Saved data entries
--------------------------------
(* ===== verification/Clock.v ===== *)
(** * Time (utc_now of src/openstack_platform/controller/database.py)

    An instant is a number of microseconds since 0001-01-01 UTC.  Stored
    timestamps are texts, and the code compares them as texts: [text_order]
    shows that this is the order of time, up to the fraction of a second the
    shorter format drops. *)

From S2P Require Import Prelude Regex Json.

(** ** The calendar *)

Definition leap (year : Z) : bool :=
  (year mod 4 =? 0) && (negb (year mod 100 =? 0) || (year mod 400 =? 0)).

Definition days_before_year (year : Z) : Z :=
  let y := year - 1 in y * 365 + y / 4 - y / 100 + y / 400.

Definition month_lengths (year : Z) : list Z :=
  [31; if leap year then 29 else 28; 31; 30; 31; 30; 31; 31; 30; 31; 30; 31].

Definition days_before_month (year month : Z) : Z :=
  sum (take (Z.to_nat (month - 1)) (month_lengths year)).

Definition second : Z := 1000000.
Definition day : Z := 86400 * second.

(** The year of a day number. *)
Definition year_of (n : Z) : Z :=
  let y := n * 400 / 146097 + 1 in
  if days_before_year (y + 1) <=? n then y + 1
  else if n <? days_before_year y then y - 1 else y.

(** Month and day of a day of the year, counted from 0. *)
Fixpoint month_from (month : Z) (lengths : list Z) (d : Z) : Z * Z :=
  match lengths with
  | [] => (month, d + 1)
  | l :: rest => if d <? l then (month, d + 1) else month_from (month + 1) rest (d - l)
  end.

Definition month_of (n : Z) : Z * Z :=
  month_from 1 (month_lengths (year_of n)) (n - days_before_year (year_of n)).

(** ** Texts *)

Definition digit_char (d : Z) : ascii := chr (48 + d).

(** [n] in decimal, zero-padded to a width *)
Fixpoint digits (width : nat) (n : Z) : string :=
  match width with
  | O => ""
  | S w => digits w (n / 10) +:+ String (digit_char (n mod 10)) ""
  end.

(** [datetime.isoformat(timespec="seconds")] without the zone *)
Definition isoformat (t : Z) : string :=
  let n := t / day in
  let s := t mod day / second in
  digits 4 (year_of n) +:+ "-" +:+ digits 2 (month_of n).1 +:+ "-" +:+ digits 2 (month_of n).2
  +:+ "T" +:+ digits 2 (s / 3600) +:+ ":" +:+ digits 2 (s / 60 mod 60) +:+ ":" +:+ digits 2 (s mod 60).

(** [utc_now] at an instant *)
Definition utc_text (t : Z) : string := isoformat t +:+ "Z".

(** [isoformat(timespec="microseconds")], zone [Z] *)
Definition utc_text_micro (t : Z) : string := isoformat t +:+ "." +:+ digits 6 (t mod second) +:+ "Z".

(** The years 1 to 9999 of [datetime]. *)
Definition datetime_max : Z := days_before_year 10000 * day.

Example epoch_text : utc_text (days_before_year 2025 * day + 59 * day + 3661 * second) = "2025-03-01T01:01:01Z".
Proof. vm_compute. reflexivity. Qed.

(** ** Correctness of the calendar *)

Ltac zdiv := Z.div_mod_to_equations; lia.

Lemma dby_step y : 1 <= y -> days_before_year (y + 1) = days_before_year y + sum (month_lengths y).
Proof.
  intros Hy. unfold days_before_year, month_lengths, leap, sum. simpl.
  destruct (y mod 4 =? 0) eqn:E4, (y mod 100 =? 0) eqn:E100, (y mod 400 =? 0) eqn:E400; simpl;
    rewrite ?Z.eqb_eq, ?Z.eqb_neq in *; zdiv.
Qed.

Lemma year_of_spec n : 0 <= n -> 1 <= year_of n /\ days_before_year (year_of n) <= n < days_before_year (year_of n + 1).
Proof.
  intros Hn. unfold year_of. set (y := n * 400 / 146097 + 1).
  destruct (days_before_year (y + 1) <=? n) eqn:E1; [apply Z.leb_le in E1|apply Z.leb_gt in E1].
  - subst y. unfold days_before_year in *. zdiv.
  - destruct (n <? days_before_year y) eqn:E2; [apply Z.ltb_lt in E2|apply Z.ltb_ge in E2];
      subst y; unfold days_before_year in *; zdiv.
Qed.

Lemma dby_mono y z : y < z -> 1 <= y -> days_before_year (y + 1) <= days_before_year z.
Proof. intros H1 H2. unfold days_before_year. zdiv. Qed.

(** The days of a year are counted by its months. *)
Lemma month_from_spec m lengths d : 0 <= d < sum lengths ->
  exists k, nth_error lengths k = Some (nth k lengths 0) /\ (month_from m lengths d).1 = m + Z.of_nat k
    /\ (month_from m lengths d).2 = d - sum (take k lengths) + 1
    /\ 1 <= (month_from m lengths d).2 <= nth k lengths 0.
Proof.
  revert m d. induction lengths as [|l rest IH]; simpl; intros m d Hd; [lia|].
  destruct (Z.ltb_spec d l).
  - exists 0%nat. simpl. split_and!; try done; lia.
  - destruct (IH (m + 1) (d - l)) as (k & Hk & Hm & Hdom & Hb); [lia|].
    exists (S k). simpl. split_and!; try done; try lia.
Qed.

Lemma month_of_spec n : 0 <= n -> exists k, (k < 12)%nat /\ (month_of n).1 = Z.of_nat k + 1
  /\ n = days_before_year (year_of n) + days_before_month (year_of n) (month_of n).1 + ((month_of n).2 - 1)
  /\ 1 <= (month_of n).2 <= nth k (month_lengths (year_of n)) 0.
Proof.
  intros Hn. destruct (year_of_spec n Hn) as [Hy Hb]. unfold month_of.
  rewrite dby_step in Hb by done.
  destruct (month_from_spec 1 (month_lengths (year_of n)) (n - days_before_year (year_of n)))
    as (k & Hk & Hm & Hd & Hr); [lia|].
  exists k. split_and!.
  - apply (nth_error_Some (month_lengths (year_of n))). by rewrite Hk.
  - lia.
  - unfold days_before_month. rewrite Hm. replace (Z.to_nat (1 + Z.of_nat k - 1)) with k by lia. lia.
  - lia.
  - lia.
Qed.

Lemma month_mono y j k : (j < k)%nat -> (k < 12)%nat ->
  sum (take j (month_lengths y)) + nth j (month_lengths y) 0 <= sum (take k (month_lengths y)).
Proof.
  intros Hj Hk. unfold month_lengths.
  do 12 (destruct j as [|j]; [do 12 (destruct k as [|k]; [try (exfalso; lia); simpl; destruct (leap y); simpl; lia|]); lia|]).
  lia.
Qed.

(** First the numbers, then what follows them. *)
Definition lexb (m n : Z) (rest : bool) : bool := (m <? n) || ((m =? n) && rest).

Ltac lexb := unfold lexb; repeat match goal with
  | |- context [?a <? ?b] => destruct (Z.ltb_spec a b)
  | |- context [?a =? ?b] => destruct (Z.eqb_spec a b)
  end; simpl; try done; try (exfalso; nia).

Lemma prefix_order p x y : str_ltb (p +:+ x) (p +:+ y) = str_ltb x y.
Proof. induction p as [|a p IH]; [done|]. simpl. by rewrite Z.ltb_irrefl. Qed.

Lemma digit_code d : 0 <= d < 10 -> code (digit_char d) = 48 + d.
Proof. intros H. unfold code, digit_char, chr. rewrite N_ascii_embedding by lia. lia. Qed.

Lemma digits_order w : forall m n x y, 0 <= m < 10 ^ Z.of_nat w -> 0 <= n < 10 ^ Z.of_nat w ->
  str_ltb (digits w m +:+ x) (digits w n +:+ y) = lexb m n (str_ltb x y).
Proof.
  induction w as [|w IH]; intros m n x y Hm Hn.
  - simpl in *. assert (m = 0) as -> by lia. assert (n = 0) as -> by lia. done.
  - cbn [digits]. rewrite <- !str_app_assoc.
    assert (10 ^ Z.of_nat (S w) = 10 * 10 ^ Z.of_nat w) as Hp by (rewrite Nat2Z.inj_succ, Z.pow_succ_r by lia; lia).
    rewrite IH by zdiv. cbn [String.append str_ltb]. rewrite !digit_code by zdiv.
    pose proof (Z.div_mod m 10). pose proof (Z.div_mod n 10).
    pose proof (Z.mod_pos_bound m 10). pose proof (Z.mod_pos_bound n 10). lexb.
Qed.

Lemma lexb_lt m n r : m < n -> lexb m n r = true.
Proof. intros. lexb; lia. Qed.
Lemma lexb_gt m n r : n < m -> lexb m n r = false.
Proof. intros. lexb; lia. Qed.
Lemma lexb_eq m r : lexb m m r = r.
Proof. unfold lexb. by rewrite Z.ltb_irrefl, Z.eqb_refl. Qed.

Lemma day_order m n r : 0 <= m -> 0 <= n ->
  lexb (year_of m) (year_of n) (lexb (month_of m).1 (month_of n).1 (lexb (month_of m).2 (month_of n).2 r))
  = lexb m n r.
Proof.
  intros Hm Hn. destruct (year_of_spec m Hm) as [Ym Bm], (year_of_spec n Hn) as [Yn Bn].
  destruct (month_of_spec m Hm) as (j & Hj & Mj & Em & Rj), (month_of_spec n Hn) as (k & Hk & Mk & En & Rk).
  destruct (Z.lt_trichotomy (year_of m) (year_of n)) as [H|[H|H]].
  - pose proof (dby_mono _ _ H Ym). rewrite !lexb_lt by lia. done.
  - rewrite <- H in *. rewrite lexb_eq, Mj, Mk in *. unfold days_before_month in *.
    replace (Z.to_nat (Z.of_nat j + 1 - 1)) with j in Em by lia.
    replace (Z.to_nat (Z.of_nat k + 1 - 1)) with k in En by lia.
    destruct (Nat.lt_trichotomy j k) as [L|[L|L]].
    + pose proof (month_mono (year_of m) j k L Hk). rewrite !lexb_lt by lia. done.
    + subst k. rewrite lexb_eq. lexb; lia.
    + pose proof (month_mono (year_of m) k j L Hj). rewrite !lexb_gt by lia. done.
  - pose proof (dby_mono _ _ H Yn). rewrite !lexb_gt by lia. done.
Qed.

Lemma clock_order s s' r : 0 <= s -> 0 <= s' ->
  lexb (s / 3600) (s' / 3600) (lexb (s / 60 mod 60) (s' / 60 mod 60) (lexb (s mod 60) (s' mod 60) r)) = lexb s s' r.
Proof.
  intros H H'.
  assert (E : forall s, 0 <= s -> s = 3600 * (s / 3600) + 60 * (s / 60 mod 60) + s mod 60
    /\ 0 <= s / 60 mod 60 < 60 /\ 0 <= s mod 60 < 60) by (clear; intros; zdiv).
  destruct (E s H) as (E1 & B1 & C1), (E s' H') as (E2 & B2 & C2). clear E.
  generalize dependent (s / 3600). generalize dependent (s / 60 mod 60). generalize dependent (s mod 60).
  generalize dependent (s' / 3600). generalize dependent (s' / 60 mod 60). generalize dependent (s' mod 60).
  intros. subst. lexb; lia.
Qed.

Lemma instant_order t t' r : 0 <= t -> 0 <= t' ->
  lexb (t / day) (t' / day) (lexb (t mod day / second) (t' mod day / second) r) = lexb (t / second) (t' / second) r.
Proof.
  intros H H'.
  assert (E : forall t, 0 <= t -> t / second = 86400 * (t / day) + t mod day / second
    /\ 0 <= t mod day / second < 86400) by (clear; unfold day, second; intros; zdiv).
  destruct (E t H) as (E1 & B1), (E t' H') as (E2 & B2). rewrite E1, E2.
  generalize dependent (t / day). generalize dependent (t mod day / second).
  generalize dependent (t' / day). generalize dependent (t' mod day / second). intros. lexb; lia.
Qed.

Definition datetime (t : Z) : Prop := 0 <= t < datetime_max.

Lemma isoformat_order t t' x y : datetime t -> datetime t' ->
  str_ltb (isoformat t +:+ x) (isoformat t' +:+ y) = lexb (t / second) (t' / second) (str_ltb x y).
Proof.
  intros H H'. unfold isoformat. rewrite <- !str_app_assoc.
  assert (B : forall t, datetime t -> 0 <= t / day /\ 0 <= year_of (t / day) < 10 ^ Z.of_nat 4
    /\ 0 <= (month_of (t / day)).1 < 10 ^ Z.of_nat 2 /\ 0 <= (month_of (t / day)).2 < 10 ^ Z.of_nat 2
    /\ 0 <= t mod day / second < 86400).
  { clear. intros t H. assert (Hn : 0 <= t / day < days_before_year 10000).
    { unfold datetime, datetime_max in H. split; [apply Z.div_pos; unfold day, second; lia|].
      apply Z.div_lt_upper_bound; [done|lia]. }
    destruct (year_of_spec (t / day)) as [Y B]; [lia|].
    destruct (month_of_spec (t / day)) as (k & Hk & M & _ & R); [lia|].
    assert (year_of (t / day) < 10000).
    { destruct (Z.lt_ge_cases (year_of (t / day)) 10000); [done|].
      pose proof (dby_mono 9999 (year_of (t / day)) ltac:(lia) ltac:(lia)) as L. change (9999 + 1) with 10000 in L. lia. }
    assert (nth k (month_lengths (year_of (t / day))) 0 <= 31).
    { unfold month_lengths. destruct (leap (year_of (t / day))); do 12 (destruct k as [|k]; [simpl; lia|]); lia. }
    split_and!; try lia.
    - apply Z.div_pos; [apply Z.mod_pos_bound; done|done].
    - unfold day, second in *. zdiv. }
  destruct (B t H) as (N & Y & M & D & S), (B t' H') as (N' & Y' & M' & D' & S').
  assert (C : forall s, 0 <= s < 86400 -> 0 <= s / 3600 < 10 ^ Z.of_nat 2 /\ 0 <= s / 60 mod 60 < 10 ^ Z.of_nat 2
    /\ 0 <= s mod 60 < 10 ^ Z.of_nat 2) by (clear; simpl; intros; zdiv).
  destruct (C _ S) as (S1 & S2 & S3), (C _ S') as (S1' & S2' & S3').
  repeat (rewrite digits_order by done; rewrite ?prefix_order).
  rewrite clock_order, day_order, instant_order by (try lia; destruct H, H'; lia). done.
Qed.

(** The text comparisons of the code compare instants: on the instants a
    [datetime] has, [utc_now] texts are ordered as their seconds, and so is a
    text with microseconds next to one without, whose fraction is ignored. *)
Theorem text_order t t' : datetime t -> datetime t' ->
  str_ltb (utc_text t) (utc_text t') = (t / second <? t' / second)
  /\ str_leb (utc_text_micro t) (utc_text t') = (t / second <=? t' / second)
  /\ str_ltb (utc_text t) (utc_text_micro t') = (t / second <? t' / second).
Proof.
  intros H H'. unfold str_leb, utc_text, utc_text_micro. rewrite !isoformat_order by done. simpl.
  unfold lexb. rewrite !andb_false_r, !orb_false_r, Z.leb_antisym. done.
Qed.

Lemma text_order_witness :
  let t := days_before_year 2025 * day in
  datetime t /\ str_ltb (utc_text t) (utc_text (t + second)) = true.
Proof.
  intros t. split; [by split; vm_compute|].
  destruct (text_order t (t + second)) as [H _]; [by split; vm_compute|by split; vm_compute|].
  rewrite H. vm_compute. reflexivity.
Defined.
--------------------------------
PROBLEM STATEMENT
Would you print exactly, and only, the lines of the data above from the line with "sum (take (Z.to_nat" through the line with "(** [utc_now] at an instant *)", inclusive?

FINISHED TASK
  sum (take (Z.to_nat (month - 1)) (month_lengths year)).

Definition second : Z := 1000000.
Definition day : Z := 86400 * second.

(** The year of a day number. *)
Definition year_of (n : Z) : Z :=
  let y := n * 400 / 146097 + 1 in
  if days_before_year (y + 1) <=? n then y + 1
  else if n <? days_before_year y then y - 1 else y.

(** Month and day of a day of the year, counted from 0. *)
Fixpoint month_from (month : Z) (lengths : list Z) (d : Z) : Z * Z :=
  match lengths with
  | [] => (month, d + 1)
  | l :: rest => if d <? l then (month, d + 1) else month_from (month + 1) rest (d - l)
  end.

Definition month_of (n : Z) : Z * Z :=
  month_from 1 (month_lengths (year_of n)) (n - days_before_year (year_of n)).

(** ** Texts *)

Definition digit_char (d : Z) : ascii := chr (48 + d).

(** [n] in decimal, zero-padded to a width *)
Fixpoint digits (width : nat) (n : Z) : string :=
  match width with
  | O => ""
  | S w => digits w (n / 10) +:+ String (digit_char (n mod 10)) ""
  end.

(** [datetime.isoformat(timespec="seconds")] without the zone *)
Definition isoformat (t : Z) : string :=
  let n := t / day in
  let s := t mod day / second in
  digits 4 (year_of n) +:+ "-" +:+ digits 2 (month_of n).1 +:+ "-" +:+ digits 2 (month_of n).2
  +:+ "T" +:+ digits 2 (s / 3600) +:+ ":" +:+ digits 2 (s / 60 mod 60) +:+ ":" +:+ digits 2 (s mod 60).

(** [utc_now] at an instant *)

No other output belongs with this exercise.